「つながり」だけを頼りに船出を強行

 たどり着いたコンセプトが、「つながり」だ。「独立をした際に、本当に何もなくなった。けれども新しいことをやろうとした際に、一緒にやりたいと言ってくれる人、応援してくれる人がいて、人とのつながりだけは残っていることを痛感した」(小島氏)。「ゲームを一緒に作ってきたクリエイターやアーティスト、過去の作品に出演した俳優など、周りを見わたせば力強い仲間がおり、このつながりをテーマに、そしてこれを頼りにゲームを作っていこう」。小島氏はそう決意したのだ。

 その思いが、大手をも動かした。独立にあたって、「何をやりたいと思っているのか?」とSCEのアンドリュー・ハウス氏に問われた際。小島氏は、文字に起こせば僅か数行にしかならないゲームのアイデアをプレゼン。当然、企画書も何もなかった。それに対してハウス氏は、「OK!やろう!!」と一言。「小島が挑戦することだから、面白いに決まっている」というハウス氏の決断を目の当たりにした小島氏は、「改めてつながりの重要さを感じた」という。

 「つながりという概念の全く新しいゲームを作るためには、新しいエンジンも必要」。小島は新作の心臓部とも言える「ゲームエンジン」を探し始める。
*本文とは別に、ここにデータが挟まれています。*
(* ===== verification/TemplatesSettling.v ===== *)
(** * The common templates settle

    [Settling] for the operand common-templates. One round deploys the bundled
    templates, and deprecates or deletes those of earlier versions. A deprecated
    template is found again in every later round, which then takes the found
    object as the expected one; it is at rest because the labels and owner
    annotations that the builder adds are already there. *)

From S2P Require Import Prelude GoRuntime KubeTypes SspTypes Architecture KubeClient Cluster Common Resource ResourceProofs CleanupProofs SspController StaticOperands Settling Convergence Deletion Semver CommonTemplates CommonTemplatesProofs OperandSettling OperandClearing.
Import CommonTemplates CommonTemplatesClearing.

#[local] Arguments update_map : simpl never.

(** ** Objects that carry what a builder adds *)

(** The application labels are already among these labels. *)
Definition labelled (req : Request) (name : string) (c : Labels.AppComponent) (ls : smap) : Prop :=
  Labels.addCommonLabels ls (Instance req) name c = ls.

Lemma addCommonLabels_local l l' i name c k :
  l !! k = l' !! k ->
  Labels.addCommonLabels l i name c !! k = Labels.addCommonLabels l' i name c !! k.
Proof.
  intros E. unfold Labels.addCommonLabels, Labels.addInstanceLabels, Labels.copyLabel.
  destruct (KubeTypes.Labels (ssp_meta i)); rewrite !lookup_insert; repeat case_decide; done.
Qed.

(** Only the keys of the application labels matter. *)
Lemma labelled_intro req name c l l' :
  (forall k, k ∈ Labels.app_label_keys -> l !! k = Labels.addCommonLabels l' (Instance req) name c !! k) ->
  labelled req name c l.
Proof.
  intros Hl. apply map_eq. intros k. destruct (decide (k ∈ Labels.app_label_keys)) as [Hk|Hk].
  - rewrite (addCommonLabels_local _ _ _ _ _ _ (Hl k Hk)), Labels.addCommonLabels_idem. symmetry. by apply Hl.
  - by apply Labels.addCommonLabels_foreign.
Qed.

Lemma addCommonLabels_grows l i name c k :
  Labels.addCommonLabels l i name c !! k = None -> l !! k = None.
Proof.
  unfold Labels.addCommonLabels, Labels.addInstanceLabels, Labels.copyLabel.
  destruct (KubeTypes.Labels (ssp_meta i)); rewrite !lookup_insert_None; tauto.
Qed.

Lemma addCommonLabels_update l i name c :
  update_map (Some (Labels.addCommonLabels (default ∅ l) i name c)) l =
  Some (Labels.addCommonLabels (default ∅ l) i name c).
Proof.
  destruct l as [l|]; [|done]. unfold update_map, updateStringMap. f_equal. change (default ∅ (Some l)) with l.
  apply map_eq. intros k. destruct (Labels.addCommonLabels l i name c !! k) as [v|] eqn:E.
  - by apply lookup_union_Some_l.
  - apply lookup_union_None. split; [done|]. by eapply addCommonLabels_grows.
Qed.

Section stamped.
Context (req : Request) (name : string) (c : Labels.AppComponent).

(** An object of another namespace with the labels and annotations of the SSP. *)
Record stamped (m : ObjectMeta) : Prop := {
  st_owners : OwnerReferences m = [];
  st_labels : exists ls, KubeTypes.Labels m = Some ls /\ labelled req name c ls;
  st_owned : Owner.CheckOwnerAnnotation m (Instance req) = true
}.

(** A builder for a cluster resource with application labels. *)
Definition labels_cluster (r : reconcileBuilder) : Prop :=
  request r = req /\ isClusterResource r = true /\ appLabels r = Some (name, c).

Lemma cluster_prepared r :
  labels_cluster r -> valid_owner (Instance req) ->
  exists res, prepared r = Ok res /\ o_body res = o_body (resource r) /\ place res = place (resource r) /\
    OwnerReferences (o_meta res) = [] /\
    KubeTypes.Labels (o_meta res) = Some (Labels.addCommonLabels
      (default ∅ (KubeTypes.Labels (o_meta (resource r)))) (Instance req) name c) /\
    Annotations (o_meta res) = Some (<[Owner.TypeAnnotation := Owner.owner_type (Instance req)]>
      (<[Owner.NamespacedNameAnnotation := Owner.owner_name (Instance req)]>
         (default ∅ (Annotations (o_meta (resource r)))))).
Proof.
  intros (<- & Hc & Hl) [Hn Hk]. unfold prepared, setOwner, add_app_labels. rewrite Hc, Hl.
  unfold Owner.SetOwnerAnnotations. rewrite !bool_decide_false by done. eexists. by split_and!.
Qed.

(** What is stamped already has everything that the builder expects. *)
Lemma stamped_carries r res :
  labels_cluster r -> prepared r = Ok res -> stamped (o_meta (resource r)) ->
  carries res (o_meta (resource r)).
Proof.
  intros Hr Hp [Ho (ls & Hls & Hlab) Hown].
  assert (valid_owner (Instance req)) as Hv.
  { destruct Hr as (<- & Hc & _). revert Hp. unfold prepared, setOwner. rewrite Hc.
    intros (m & Hm & _)%outcome_bind_Ok. unfold Owner.SetOwnerAnnotations in Hm.
    case_bool_decide; [done|]. by case_bool_decide. }
  destruct (cluster_prepared r Hr Hv) as (res' & Hp' & _ & _ & Eo & El & Ea).
  rewrite Hp in Hp'. injection Hp' as <-. apply Owner.CheckOwnerAnnotation_true in Hown as [Ht Hn].
  split_and!.
  - congruence.
  - rewrite El, Hls. change (default ∅ (Some ls)) with ls. unfold labelled in Hlab. rewrite Hlab. by intros k v.
  - rewrite Ea. intros k v. cbn. rewrite !lookup_insert_Some. intros [[<- <-]|[_ [[<- <-]|[_ Hv']]]]; [done..|].
    by destruct (Annotations _).
Qed.

Lemma stamped_nonempty m :
  stamped m -> exists ls anns, KubeTypes.Labels m = Some ls /\ ls <> ∅ /\ Annotations m = Some anns /\ anns <> ∅.
Proof.
  intros [_ (ls & Hls & Hlab) [Ht _]%Owner.CheckOwnerAnnotation_true].
  destruct (Annotations m) as [anns|]; [|done]. exists ls, anns. split_and!; [done| |done|].
  - rewrite <- Hlab. unfold Labels.addCommonLabels. apply insert_non_empty.
  - intros ->. cbn in Ht. by rewrite lookup_empty in Ht.
Qed.

(** The builder stamps its own object when it finds it. *)
Lemma restored_stamped r res :
  labels_cluster r -> valid_owner (Instance req) -> prepared r = Ok res ->
  stamped (restored_meta res (o_meta (resource r))) /\
  KubeTypes.Labels (restored_meta res (o_meta (resource r))) =
    Some (Labels.addCommonLabels (default ∅ (KubeTypes.Labels (o_meta (resource r)))) (Instance req) name c).
Proof.
  intros Hr Hv Hp. destruct (cluster_prepared r Hr Hv) as (res' & Hp' & _ & _ & Eo & El & _).
  rewrite Hp in Hp'. injection Hp' as <-.
  assert (KubeTypes.Labels (restored_meta res (o_meta (resource r))) =
    Some (Labels.addCommonLabels (default ∅ (KubeTypes.Labels (o_meta (resource r)))) (Instance req) name c)) as Erl.
  { change (update_map (KubeTypes.Labels (o_meta res)) (KubeTypes.Labels (o_meta (resource r))) = Some
      (Labels.addCommonLabels (default ∅ (KubeTypes.Labels (o_meta (resource r)))) (Instance req) name c)).
    rewrite El. apply addCommonLabels_update. }
  split; [|done]. split; [done| |].
  - rewrite Erl. eexists. split; [done|]. apply Labels.addCommonLabels_idem.
  - pose proof (prepared_owned r res Hp) as Hown. destruct Hr as (<- & Hc & _). rewrite Hc in Hown.
    destruct Hown as [[Ht Hn]%Owner.CheckOwnerAnnotation_true _].
    apply Owner.CheckOwnerAnnotation_true. split; by apply update_map_kept.
Qed.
そんな折、オランダ・アムステルダムのゲリラゲームズのオフィスを訪問すると、突如小さな箱を渡される。開けてみると、そこにはソースコードが入ったチップが……。「契約もしていない状況で、10年もの歳月をかけて作ったという苦労の結晶(ソースコード)を託してくれたことに驚き、感動した」(小島氏)。その思いを受け、同社のエンジンの使用を決意した。

新作に出演する、主人公サム役を務める人気俳優のノーマン・リーダス(左)や映画監督のギレルモ・デル・トロ(右)も小島氏に魅了された人間。人気アーティストの三浦大和も、過去に小島氏と対談したことがきっかけとなり、新作ではカメオ出演している。 ©Sony Interactive Entertainment Inc. Created and developed by KOJIMA PRODUCTIONS.
新作に出演する、主人公サム役を務める人気俳優のノーマン・リーダス(左)や映画監督のギレルモ・デル・トロ(右)も小島氏に魅了された人間。人気アーティストの三浦大和も、過去に小島氏と対談したことがきっかけとなり、新作ではカメオ出演している。 ©Sony Interactive Entertainment Inc. Created and developed by KOJIMA PRODUCTIONS.
 

分断化する世界に疑問を投げかける

 テーマづくりで重視しているのが、「日々のささいとも思える感動や疑問といった刺激の蓄積」(小島氏)だ。「作品のアイデアは、空気中のチリや水滴が集まり、雨になって降ってくるのと一緒で、刺激を蓄積した状態で何かのきっかけが加わった瞬間に落ちてくる」と語る。そのため小島氏は、日々多様なコンテンツにジャンルを問わず触れ続ける。本や映画、音楽などを楽しむだけでなく、毎週のように美術館や博物館にも足を運んでいる。

 つながりというテーマを思いついたトリガーは、自身の独立時の苦境だが、それ以前に日々の蓄積のなかで「現代のつながりの形に疑問を持っていた」(小島氏)ことが根底にある。「テクノロジーが発達し、ネットワークは世界中に拡大。地球の裏側の人ともリアルタイムに話ができるようになった。それもインタラクティブに。しかし、ネット空間では、中傷や攻撃がはびこっていて、人間同士、互いへの思いやりがなくなってきている」と小島氏は日ごろから感じていたという。「EUにおける英国離脱問題や、米国のトランプ大統領の『メキシコ国境に壁を作る』といった発言など、世界はつながってはいるものの、分断化が進行している。だが、本来人間は群れて暮らす生き物。そこから社会やルールが生まれ、互いを守ってきたからこそ繁栄してきた」。小島氏の考えるつながりとは、「『個』が立ちながらも共生できる」、そんな温かい未来だ。

 つながりをゲームに組み込むにあたって、小島氏が目指したのが、「『棒』ではなく、『なわ』の役割を持たせる」こと。

 その言葉の原点は、小島が高校生時代に読んだ本に遡る。安部公房の短編小説「なわ」。「棒もなわ(縄)も人類の歴史のなかで最初期に考え出された道具だが、棒は悪いものを遠ざけるためで、縄は善いものを引き寄せるためのものと定義されていた。つながりだけでものづくりをしようと考えたとき、このなわの概念を改めてかみ締めた」と小島氏は語る。遠ざけるためではなく、何かを引き寄せるために道具を使う――。現代の複雑で殺伐としたコミュニケーション問題を顧みるきっかけになると期待したのだ。